▸ Task instructions
Go over the records and copy every line with the string "mkLineStream".

▸ Source data

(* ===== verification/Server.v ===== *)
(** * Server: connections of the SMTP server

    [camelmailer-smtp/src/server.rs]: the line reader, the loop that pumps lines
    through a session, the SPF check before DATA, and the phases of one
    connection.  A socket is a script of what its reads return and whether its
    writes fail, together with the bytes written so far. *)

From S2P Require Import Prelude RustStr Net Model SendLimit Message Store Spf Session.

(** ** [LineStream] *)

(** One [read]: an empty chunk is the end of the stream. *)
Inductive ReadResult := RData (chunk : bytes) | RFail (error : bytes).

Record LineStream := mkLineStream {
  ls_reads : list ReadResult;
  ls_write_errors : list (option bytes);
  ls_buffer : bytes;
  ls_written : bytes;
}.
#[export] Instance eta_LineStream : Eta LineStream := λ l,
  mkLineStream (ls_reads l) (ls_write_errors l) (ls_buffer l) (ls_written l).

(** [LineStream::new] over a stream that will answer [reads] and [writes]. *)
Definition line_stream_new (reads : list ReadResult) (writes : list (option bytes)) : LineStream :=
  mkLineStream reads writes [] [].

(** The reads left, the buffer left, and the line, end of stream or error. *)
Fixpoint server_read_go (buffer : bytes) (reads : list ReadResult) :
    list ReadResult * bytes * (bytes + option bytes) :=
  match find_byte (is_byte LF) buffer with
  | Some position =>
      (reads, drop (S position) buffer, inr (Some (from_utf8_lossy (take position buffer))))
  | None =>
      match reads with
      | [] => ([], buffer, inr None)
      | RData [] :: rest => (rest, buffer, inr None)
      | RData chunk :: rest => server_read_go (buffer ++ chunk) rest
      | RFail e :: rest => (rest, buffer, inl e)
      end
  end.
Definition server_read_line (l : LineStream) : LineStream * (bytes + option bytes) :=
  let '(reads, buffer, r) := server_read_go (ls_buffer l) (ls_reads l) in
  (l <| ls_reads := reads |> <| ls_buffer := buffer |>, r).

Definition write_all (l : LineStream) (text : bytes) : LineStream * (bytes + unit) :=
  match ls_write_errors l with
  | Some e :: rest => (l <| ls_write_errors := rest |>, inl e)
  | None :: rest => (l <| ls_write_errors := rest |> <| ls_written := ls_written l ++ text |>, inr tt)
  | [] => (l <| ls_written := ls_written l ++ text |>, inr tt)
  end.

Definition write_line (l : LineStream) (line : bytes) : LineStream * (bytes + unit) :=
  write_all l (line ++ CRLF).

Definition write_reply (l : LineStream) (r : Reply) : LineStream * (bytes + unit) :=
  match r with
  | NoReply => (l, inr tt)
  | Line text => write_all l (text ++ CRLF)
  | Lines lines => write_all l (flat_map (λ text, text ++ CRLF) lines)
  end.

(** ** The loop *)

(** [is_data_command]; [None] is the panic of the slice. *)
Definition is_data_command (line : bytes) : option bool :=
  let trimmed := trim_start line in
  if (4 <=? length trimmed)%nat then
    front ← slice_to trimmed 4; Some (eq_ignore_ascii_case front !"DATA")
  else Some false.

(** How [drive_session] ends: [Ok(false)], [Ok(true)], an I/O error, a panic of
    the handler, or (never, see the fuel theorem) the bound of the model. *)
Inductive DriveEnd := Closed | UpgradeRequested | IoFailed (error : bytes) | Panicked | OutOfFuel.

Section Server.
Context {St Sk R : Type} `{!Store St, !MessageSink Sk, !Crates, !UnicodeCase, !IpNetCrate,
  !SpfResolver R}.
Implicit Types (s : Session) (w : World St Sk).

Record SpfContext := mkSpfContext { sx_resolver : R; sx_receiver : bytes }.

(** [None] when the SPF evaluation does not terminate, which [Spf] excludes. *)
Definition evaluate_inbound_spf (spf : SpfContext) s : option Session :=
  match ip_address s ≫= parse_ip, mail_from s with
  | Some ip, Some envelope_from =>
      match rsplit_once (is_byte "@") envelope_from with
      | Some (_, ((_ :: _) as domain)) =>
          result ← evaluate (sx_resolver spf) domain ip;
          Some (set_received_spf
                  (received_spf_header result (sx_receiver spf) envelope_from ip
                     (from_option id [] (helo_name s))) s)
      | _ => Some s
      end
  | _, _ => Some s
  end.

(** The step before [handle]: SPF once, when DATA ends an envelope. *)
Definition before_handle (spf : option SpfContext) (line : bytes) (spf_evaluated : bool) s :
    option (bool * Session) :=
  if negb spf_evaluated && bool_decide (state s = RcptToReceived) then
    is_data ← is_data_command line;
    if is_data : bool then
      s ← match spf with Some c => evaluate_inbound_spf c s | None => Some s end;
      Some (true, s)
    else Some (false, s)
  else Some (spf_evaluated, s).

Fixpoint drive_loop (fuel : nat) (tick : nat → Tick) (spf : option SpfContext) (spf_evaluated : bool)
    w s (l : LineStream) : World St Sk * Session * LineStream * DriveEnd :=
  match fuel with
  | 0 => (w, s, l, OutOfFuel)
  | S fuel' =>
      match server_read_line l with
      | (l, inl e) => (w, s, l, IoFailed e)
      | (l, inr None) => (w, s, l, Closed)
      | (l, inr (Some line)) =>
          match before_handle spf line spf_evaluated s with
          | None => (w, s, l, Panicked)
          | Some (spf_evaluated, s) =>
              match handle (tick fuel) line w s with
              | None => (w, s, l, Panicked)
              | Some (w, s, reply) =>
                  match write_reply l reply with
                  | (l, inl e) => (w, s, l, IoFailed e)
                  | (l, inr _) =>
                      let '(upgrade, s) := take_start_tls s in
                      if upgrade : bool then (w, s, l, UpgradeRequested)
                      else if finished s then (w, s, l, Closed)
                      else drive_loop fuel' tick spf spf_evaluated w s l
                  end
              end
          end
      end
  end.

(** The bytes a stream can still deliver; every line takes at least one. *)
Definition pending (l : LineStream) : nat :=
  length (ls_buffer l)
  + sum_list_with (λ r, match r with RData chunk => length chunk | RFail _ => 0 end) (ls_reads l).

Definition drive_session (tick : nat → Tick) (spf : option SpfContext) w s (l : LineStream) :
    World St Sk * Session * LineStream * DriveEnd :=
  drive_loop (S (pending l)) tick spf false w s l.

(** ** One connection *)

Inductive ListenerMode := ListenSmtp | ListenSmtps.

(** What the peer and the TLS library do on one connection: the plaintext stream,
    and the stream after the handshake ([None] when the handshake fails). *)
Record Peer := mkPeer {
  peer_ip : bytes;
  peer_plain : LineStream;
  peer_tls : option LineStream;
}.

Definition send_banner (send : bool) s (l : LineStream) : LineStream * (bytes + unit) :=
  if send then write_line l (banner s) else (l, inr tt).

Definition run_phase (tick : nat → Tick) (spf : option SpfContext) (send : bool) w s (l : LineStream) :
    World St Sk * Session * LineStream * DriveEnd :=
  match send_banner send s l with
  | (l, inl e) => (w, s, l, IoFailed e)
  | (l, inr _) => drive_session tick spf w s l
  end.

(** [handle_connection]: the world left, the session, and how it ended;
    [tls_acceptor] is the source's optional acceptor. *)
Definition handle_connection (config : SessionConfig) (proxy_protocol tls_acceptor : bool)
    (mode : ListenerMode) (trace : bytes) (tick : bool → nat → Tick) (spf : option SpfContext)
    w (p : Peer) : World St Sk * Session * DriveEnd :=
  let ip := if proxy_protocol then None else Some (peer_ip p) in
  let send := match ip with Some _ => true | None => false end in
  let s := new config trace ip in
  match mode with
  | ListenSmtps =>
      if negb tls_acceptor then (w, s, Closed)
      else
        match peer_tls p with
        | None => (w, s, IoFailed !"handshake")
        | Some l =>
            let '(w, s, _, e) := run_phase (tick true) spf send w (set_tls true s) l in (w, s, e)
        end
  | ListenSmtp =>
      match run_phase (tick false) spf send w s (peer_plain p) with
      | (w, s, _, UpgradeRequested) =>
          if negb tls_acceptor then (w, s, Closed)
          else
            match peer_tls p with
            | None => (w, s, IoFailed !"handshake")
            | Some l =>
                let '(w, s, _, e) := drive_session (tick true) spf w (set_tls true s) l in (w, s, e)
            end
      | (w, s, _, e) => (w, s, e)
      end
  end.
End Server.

--

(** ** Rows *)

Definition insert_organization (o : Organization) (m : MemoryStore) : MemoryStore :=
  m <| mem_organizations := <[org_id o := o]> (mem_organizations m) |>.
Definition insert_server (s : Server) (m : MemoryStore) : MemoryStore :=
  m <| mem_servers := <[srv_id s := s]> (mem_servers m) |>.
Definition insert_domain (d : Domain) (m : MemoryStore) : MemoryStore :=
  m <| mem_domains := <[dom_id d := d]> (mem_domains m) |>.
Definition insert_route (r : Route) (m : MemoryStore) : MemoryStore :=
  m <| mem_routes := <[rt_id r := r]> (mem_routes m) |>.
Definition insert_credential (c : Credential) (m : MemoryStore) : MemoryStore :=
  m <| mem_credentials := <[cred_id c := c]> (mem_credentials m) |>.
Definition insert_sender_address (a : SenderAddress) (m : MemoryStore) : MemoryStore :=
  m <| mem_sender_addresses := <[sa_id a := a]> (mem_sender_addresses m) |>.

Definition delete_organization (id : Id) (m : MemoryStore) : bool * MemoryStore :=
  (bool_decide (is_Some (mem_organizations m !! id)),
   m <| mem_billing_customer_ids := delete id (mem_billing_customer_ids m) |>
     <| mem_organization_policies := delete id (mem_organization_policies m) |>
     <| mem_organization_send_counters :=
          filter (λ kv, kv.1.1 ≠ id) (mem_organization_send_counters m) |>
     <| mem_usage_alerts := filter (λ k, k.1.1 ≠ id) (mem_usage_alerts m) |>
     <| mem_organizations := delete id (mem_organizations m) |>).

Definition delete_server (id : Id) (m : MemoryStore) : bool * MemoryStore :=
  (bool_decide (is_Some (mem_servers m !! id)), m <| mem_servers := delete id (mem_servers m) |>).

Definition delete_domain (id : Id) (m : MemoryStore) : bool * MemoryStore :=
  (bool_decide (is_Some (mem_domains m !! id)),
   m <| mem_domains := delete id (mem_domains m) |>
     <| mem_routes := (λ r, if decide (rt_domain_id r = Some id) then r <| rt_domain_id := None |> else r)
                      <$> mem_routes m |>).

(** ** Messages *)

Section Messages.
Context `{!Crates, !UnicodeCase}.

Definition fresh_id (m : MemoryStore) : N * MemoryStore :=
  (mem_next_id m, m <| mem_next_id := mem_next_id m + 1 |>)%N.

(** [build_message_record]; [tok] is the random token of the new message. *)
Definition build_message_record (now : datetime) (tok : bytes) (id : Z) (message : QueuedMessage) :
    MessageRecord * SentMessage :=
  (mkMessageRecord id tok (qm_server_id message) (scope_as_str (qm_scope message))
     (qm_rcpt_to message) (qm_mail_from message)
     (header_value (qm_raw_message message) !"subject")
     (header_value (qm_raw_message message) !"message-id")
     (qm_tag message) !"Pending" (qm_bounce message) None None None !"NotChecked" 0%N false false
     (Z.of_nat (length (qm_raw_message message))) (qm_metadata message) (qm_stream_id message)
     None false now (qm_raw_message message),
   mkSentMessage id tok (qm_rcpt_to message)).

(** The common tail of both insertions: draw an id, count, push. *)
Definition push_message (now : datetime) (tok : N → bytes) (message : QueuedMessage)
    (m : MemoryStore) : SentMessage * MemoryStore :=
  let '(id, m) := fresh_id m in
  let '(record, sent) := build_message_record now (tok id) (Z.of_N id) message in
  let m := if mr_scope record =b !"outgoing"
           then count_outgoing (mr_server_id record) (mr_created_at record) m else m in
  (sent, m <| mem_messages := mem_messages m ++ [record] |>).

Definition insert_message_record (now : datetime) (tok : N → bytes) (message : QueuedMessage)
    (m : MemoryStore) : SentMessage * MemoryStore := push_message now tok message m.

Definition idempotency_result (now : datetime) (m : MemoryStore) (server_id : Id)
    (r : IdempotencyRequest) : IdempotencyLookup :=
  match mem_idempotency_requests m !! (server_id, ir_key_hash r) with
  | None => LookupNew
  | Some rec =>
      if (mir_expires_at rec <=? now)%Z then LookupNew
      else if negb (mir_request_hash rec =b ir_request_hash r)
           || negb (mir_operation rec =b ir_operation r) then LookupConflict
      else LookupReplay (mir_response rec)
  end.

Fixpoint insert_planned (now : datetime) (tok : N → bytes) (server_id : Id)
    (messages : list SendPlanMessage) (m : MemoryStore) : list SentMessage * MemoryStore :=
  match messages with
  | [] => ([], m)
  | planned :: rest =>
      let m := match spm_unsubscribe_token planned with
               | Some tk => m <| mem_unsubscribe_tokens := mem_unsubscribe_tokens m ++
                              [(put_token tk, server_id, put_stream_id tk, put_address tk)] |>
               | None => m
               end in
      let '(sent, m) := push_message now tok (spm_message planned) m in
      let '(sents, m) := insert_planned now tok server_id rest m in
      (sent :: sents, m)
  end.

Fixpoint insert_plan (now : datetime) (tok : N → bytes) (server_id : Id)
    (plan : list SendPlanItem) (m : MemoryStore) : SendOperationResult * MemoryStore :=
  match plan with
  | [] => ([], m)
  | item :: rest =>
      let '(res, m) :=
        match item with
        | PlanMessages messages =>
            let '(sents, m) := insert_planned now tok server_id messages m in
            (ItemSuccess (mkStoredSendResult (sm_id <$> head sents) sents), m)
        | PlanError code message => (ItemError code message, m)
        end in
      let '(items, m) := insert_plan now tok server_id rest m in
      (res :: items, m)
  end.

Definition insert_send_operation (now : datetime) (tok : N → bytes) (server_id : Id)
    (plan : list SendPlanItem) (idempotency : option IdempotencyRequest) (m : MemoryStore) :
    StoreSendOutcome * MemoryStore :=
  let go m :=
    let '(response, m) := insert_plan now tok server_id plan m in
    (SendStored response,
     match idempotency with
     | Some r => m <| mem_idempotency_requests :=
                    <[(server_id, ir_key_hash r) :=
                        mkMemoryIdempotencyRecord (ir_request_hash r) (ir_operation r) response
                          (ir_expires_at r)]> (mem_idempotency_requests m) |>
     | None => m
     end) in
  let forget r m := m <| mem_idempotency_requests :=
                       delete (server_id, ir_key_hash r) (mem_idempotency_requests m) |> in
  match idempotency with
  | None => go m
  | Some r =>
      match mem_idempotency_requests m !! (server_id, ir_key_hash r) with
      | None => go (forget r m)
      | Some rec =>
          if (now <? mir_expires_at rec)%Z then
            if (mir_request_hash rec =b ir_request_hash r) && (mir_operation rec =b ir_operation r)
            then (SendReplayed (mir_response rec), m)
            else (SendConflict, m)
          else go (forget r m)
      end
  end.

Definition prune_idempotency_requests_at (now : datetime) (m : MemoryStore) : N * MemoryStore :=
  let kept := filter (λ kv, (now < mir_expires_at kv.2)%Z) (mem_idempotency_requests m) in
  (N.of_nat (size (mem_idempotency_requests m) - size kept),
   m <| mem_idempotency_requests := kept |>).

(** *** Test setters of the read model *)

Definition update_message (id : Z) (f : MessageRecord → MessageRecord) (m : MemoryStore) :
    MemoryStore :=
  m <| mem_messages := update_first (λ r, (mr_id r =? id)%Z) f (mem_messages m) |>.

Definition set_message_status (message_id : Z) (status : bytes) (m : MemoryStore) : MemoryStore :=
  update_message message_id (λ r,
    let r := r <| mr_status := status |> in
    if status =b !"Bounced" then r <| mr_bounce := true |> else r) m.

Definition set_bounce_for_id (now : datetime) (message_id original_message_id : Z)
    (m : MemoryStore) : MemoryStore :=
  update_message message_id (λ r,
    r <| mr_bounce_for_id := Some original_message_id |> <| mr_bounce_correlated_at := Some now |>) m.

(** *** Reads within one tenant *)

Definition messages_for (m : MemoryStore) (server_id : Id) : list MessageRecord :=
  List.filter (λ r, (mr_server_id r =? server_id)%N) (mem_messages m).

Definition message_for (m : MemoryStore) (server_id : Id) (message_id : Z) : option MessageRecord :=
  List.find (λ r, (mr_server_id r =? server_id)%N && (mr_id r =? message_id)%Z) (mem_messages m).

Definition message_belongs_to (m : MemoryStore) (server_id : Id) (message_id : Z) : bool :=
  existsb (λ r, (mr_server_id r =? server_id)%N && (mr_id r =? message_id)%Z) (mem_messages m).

▸ Exercise response
Record LineStream := mkLineStream {
  mkLineStream (ls_reads l) (ls_write_errors l) (ls_buffer l) (ls_written l).
  mkLineStream reads writes [] [].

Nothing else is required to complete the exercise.